START DATA FOR THE TASK
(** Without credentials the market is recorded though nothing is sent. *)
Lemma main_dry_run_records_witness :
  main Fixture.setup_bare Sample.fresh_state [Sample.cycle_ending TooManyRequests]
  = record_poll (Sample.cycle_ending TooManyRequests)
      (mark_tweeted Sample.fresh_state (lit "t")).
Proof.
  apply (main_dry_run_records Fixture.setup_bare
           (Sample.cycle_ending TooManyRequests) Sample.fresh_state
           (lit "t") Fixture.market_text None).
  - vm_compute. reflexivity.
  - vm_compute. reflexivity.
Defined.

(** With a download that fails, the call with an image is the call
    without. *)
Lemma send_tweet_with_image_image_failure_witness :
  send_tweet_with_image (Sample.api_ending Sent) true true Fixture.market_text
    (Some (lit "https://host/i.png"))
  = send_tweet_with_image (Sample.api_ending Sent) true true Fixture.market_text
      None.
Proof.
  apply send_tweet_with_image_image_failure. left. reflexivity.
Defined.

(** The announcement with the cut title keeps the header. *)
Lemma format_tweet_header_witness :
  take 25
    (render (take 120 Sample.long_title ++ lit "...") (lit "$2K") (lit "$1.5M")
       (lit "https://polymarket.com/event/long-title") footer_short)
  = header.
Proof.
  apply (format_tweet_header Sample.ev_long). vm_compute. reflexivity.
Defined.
END DATA FOR THE TASK
### WHAT IS BEING ASKED
Lines holding the word "Lemma" in the entries above are the ones to pull out. Copy them all.

### YOUR RESPONSE
Lemma main_dry_run_records_witness :
Lemma send_tweet_with_image_image_failure_witness :
Lemma format_tweet_header_witness :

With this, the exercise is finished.